Celine menatap bibirnya yang merah menyala di cermin. Ia tersenyum puas pada pantulannya sendiri.
"Aku terlihat sempurna hari ini," gumamnya pelan sambil memiringkan kepala.
Gaun putih ketat yang membalut tubuhnya tampak menyatu dengan kulitnya yang bersih dan halus. Ia memegang clutch emasnya, lalu berjalan keluar kamar dengan langkah mantap. Bunyi hak tingginya menggema di lantai marmer rumahnya.
"Mobil sudah siap, Bu," kata sopirnya sambil membukakan pintu.
Celine masuk ke dalam mobil tanpa menoleh. Tatapannya lurus ke depan, dan bibirnya tersenyum kecil.
"Arahkan ke kantor Frans. Jangan terlalu cepat. Aku ingin mereka melihatku," katanya dingin.
"Siap, Bu."
Selama perjalanan, Celine berkaca pada jendela mobil. Ia membenarkan helai rambutnya, menepuk-nepuk pipinya dengan ringan untuk memastikan riasan tetap menempel sempurna.
"Frans, lihat siapa yang akan datang hari ini," bisiknya sambil menyeringai.
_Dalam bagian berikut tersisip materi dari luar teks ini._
(* ===== verification/CharRepo.v ===== *)
(** * CharRepo: the characters' tables
    (apps/charserver/repo/characters.go, characters_mysql.go,
    items-template_cache.go)

    A realm's database holds the rows of the character query: the columns that
    are scanned, and those the statements filter by.  The order of the rows is
    the order of the query.  The comparison of names in SQL is a parameter. *)
From Stdlib Require Import Ascii.
From S2P Require Import Prelude GoStrings OnlineCharacters Friends.

Record LogInCharacter := {
  lc_GUID : u64; lc_AccountID : u32; lc_Name : string;
  lc_Race : u8; lc_Class : u8; lc_Gender : u8; lc_Skin : u8; lc_Face : u8; lc_HairStyle : u8; lc_HairColor : u8; lc_FacialStyle : u8;
  lc_Level : u8; lc_Zone : u32; lc_Map : u32; lc_PositionX : u32; lc_PositionY : u32; lc_PositionZ : u32;
  lc_GuildID : u32; lc_PlayerFlags : u32; lc_AtLoginFlags : u16; lc_PetEntry : u32; lc_PetModelID : u32; lc_PetLevel : u8;
  lc_Equipments : list u32; lc_Enchants : list u32; lc_Banned : bool
}.
Record AccountData := { ad_Type : u8; ad_Time : Z; ad_Data : string }.
Record ItemTemplate := { it_ID : u32; it_DisplayID : u32; it_InventoryType : u8 }.

(** A row of the query; the columns that are scanned into the item itself are
    kept in it. *)
Record char_row := { row_item : LogInCharacter; row_equipmentCache : string; row_bannedGuid : u32; row_deleted : bool }.
Record realm_db := { char_rows : list char_row; account_data : list (u32 * AccountData) }.
Record char_db := { realms : gmap u32 realm_db; item_template : gmap u32 ItemTemplate }.
Definition with_realms (t : gmap u32 realm_db) (s : char_db) : char_db := {| realms := t; item_template := item_template s |}.

Abbreviation M A := (go char_db friend_event char_err A).
Definition realm_rows (realmID : u32) : M realm_db :=
  t ← gets realms;
  d ← deref (t !! realmID);
  ext ErrDB ;; mret d.

(** ** The equipment of a character *)

(** [None]: the index of the item is out of range. *)
Fixpoint equip_loop (strs : list string) (i : nat) (n : nat) : option (list u32 * list u32) :=
  match n with
  | O => Some ([], [])
  | S n =>
    equip ← strs !! i;
    '(equipments, enchants) ← equip_loop strs (i + 2) n;
    let enchant := match strs !! (i + 1)%nat with Some e => wrap32 (Atoi_value e) | None => 0 end in
    Some (wrap32 (Atoi_value equip) :: equipments, enchant :: enchants)
  end.
Definition equip_slots : nat := 23.
Definition parse_equipment (equipmentCache : string) : option (list u32 * list u32) := equip_loop (Split " "%char equipmentCache) 0 equip_slots.

Definition with_equipment (item : LogInCharacter) (banned : bool) (equipments enchants : list u32) : LogInCharacter :=
  {| lc_GUID := lc_GUID item; lc_AccountID := lc_AccountID item; lc_Name := lc_Name item;
     lc_Race := lc_Race item; lc_Class := lc_Class item; lc_Gender := lc_Gender item; lc_Skin := lc_Skin item; lc_Face := lc_Face item;
     lc_HairStyle := lc_HairStyle item; lc_HairColor := lc_HairColor item; lc_FacialStyle := lc_FacialStyle item;
     lc_Level := lc_Level item; lc_Zone := lc_Zone item; lc_Map := lc_Map item;
     lc_PositionX := lc_PositionX item; lc_PositionY := lc_PositionY item; lc_PositionZ := lc_PositionZ item;
     lc_GuildID := lc_GuildID item; lc_PlayerFlags := lc_PlayerFlags item; lc_AtLoginFlags := lc_AtLoginFlags item;
     lc_PetEntry := lc_PetEntry item; lc_PetModelID := lc_PetModelID item; lc_PetLevel := lc_PetLevel item;
     lc_Equipments := equipments; lc_Enchants := enchants; lc_Banned := banned |}.
Definition scan_row (row : char_row) : option LogInCharacter :=
  '(equipments, enchants) ← parse_equipment (row_equipmentCache row);
  Some (with_equipment (row_item row) (0 <? row_bannedGuid row) equipments enchants).

(** The rows are scanned one after the other; a panic in one ends the loop. *)
Definition ListCharactersToLogIn (realmID accountID : u32) : M (list LogInCharacter) :=
  d ← realm_rows realmID;
  deref (mapM scan_row (filter (fun row => lc_AccountID (row_item row) = accountID /\ row_deleted row = false) (char_rows d))).
Definition CharacterToLogInByGUID (realmID : u32) (charGUID : u64) : M (option LogInCharacter) :=
  d ← realm_rows realmID;
  result ← deref (mapM scan_row (filter (fun row => lc_GUID (row_item row) = charGUID /\ row_deleted row = false) (char_rows d)));
  mret (head result).

Definition upper_first (s : string) : string := match s with EmptyString => EmptyString | String c s => String (upper_char c) s end.
(** The columns of the query by name; the realm and the gateway stay zero. *)
Definition char_of_row (name : string) (row : char_row) : Character :=
  let item := row_item row in
  {| RealmID := 0; GatewayID := ""; CharGUID := lc_GUID item; CharName := name; CharRace := lc_Race item; CharClass := lc_Class item;
     CharGender := lc_Gender item; CharLevel := lc_Level item; CharZone := lc_Zone item; CharMap := lc_Map item;
     CharPosX := lc_PositionX item; CharPosY := lc_PositionY item; CharPosZ := lc_PositionZ item;
     CharGuildID := lc_GuildID item; AccountID := lc_AccountID item |}.
Section Names.
Context (same_name : string -> string -> bool).
Definition repo_CharacterByName (realmID : u32) (name : string) : M (option Character) :=
  let nameRunes := upper_first (ToLower name) in
  match nameRunes with
  | EmptyString => mret None
  | _ =>
    d ← realm_rows realmID;
    mret (head (char_of_row nameRunes <$> filter (fun row => same_name (lc_Name (row_item row)) nameRunes = true) (char_rows d)))
  end.
End Names.

Definition AccountDataForAccountID (realmID accountID : u32) : M (list AccountData) :=
  d ← realm_rows realmID;
  mret (filter (fun r => r.1 = accountID) (account_data d)).*2.
Definition move_row (charGUID : u64) (mapID x y z : u32) (row : char_row) : char_row :=
  let item := row_item row in
  if lc_GUID item =? charGUID then
    {| row_item :=
         {| lc_GUID := lc_GUID item; lc_AccountID := lc_AccountID item; lc_Name := lc_Name item;
            lc_Race := lc_Race item; lc_Class := lc_Class item; lc_Gender := lc_Gender item; lc_Skin := lc_Skin item; lc_Face := lc_Face item;
            lc_HairStyle := lc_HairStyle item; lc_HairColor := lc_HairColor item; lc_FacialStyle := lc_FacialStyle item;
            lc_Level := lc_Level item; lc_Zone := lc_Zone item; lc_Map := mapID; lc_PositionX := x; lc_PositionY := y; lc_PositionZ := z;
            lc_GuildID := lc_GuildID item; lc_PlayerFlags := lc_PlayerFlags item; lc_AtLoginFlags := lc_AtLoginFlags item;
            lc_PetEntry := lc_PetEntry item; lc_PetModelID := lc_PetModelID item; lc_PetLevel := lc_PetLevel item;
            lc_Equipments := lc_Equipments item; lc_Enchants := lc_Enchants item; lc_Banned := lc_Banned item |};
       row_equipmentCache := row_equipmentCache row; row_bannedGuid := row_bannedGuid row; row_deleted := row_deleted row |}
  else row.
(** The orientation is not read by any query here. *)
Definition SaveCharacterPosition (realmID : u32) (charGUID : u64) (mapID x y z : u32) : M unit :=
  d ← realm_rows realmID;
  modify (fun s => with_realms (<[realmID := {| char_rows := move_row charGUID mapID x y z <$> char_rows d; account_data := account_data d |}]> (realms s)) s).

Definition TemplateByID (ID : u32) : M ItemTemplate :=
  cache ← gets item_template;
  not_nil ItemsTemplateNotFound (cache !! ID).
(** The rows of item_template, read when the server starts. *)
Definition NewItemsTemplateCache (rows : list ItemTemplate) : gmap u32 ItemTemplate :=
  foldl (fun cache item => <[it_ID item := item]> cache) ∅ rows.

(** ** Facts *)

(** The loop reads twenty-three items; it needs forty-five tokens. *)
Lemma equip_loop_spec strs n : forall i,
  equip_loop strs i n =
  if decide (n = 0%nat \/ (i + 2 * n <= S (length strs))%nat) then
    Some ((fun j => wrap32 (Atoi_value (default "" (strs !! (i + 2 * j)%nat)))) <$> seq 0 n,
          (fun j => match strs !! (i + 2 * j + 1)%nat with Some e => wrap32 (Atoi_value e) | None => 0 end) <$> seq 0 n)
  else None.
Proof.
  induction n as [|n IH]; intros i; cbn [equip_loop]; [by rewrite decide_True by (by left)|].
  destruct (strs !! i) as [e|] eqn:E; cbn [mbind option_bind].
  2:{ apply lookup_ge_None in E. rewrite decide_False by lia. done. }
  apply lookup_lt_Some in E as El. rewrite IH.
  destruct (decide (n = 0%nat \/ _)) as [H1|H1]; destruct (decide (S n = 0%nat \/ _)) as [H2|H2]; try lia; cbn [mbind option_bind]; try done.
  assert (forall (f : nat -> Z), f <$> seq 0 (S n) = f 0%nat :: ((fun j => f (S j)) <$> seq 0 n)) as Hseq.
  { intros f. cbn [seq fmap list_fmap]. f_equal. by rewrite <- seq_shift, <- list_fmap_compose. }
  rewrite !Hseq. f_equal. f_equal; f_equal.
  - rewrite Nat.mul_0_r, Nat.add_0_r. by rewrite E.
  - apply list_fmap_ext. intros k x _. by replace (i + 2 + 2 * x)%nat with (i + 2 * S x)%nat by lia.
  - by rewrite Nat.mul_0_r, Nat.add_0_r.
  - apply list_fmap_ext. intros k x _. replace (i + 2 + 2 * x + 1)%nat with (i + 2 * S x + 1)%nat by lia. reflexivity.
Qed.
Lemma parse_equipment_panics s : parse_equipment s = None <-> (length (Split " "%char s) < 45)%nat.
Proof.
  unfold parse_equipment, equip_slots. rewrite equip_loop_spec. case_decide as H; [|split; [lia|done]]. split; [done|]. destruct H; lia.
Qed.

(** The cache as the game server writes it: item and enchantment, slot by slot. *)
Definition equipment_tokens (slots : list (u32 * u32)) : list string := slots ≫= fun e => [fmt_d e.1; fmt_d e.2].
Lemma equip_loop_tokens slots pre : Forall (fun e => in_range 32 e.1 /\ in_range 32 e.2) slots ->
  equip_loop (pre ++ equipment_tokens slots) (length pre) (length slots) = Some (slots.*1, slots.*2).
Proof.
  revert pre. induction slots as [|[e n] slots IH]; intros pre Hs; [done|]. apply Forall_cons in Hs as [[He Hn] Hs].
  change (equipment_tokens ((e, n) :: slots)) with (fmt_d e :: fmt_d n :: equipment_tokens slots). cbn [length equip_loop].
  rewrite (list_lookup_middle pre _ _ (length pre) eq_refl). cbn [mbind option_bind].
  assert (equip_loop (pre ++ fmt_d e :: fmt_d n :: equipment_tokens slots) (length pre + 2) (length slots) = Some (slots.*1, slots.*2)) as ->.
  { specialize (IH (pre ++ [fmt_d e; fmt_d n]) Hs). rewrite length_app, <- app_assoc in IH. exact IH. }
  replace (length pre + 1)%nat with (length (pre ++ [fmt_d e])) by (rewrite length_app; simpl; lia).
  replace (pre ++ fmt_d e :: fmt_d n :: equipment_tokens slots) with ((pre ++ [fmt_d e]) ++ fmt_d n :: equipment_tokens slots) by (by rewrite <- app_assoc).
  rewrite (list_lookup_middle (pre ++ [fmt_d e]) _ _ _ eq_refl). unfold in_range in *. cbn in He, Hn. by rewrite !Atoi_value_fmt_d, !wrap_small by (unfold in_range; cbn in *; lia).
Qed.

(** The equipment that the game server writes as text, an item and an
    enchantment for each of the twenty-three slots, is read back exactly. *)
Theorem equipment_roundtrip slots :
  length slots = 23%nat -> Forall (fun e => in_range 32 e.1 /\ in_range 32 e.2) slots ->
  parse_equipment (Join " "%char (equipment_tokens slots)) = Some (slots.*1, slots.*2).
Proof.
  intros Hlen Hs. unfold parse_equipment, equip_slots. rewrite Split_Join.
  - rewrite <- Hlen. by apply (equip_loop_tokens slots []).
  - by destruct slots.
  - clear Hlen. assert (forall x, in_range 32 x -> all_chars (without " ") (fmt_d x)) as Htok.
    { intros x [Hx _]. apply digit_without; [done|]. by apply fmt_d_digits. }
    induction Hs as [|[e n] slots [He Hn] _ IH]; [constructor|]. apply Forall_cons_2; [by apply Htok|]. apply Forall_cons_2; [by apply Htok|exact IH].
Qed.
Definition equipment_sample : list (u32 * u32) := (fun i => (Z.of_nat i * 1000, Z.of_nat i)) <$> seq 0 23.
Lemma equipment_roundtrip_witness :
  parse_equipment (Join " "%char (equipment_tokens equipment_sample)) = Some (equipment_sample.*1, equipment_sample.*2).
Proof. apply equipment_roundtrip; [reflexivity|]. repeat constructor; vm_compute; congruence. Defined.
Example short_cache : parse_equipment "0 0 0" = None. Proof. reflexivity. Qed.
Sesampainya di depan kantor megah itu, pandangan para pegawai langsung tertuju padanya. Seorang wanita di lobi nyaris menjatuhkan berkas yang dibawanya.
"Itu... istri Pak Frans, ya?"
"Iya. Cantik banget, kayak bidadari..."
Celine melangkah masuk tanpa menghiraukan mereka. Kepalanya sedikit mendongak, pandangannya menyapu seluruh ruangan. Resepsionis berdiri gugup.
"Selamat pagi, Bu Celine."
"Aku nggak perlu sambutan. Aku tahu jalan ke ruang Frans," katanya tanpa menoleh.
"Ba-baik, Bu..."
Celine menekan tombol lift eksekutif. Beberapa staf yang hendak ikut buru-buru mundur.
"Pintunya tutup. Aku tidak suka bau parfum murah di ruang tertutup," ujar Celine sebelum pintu lift tertutup rapat.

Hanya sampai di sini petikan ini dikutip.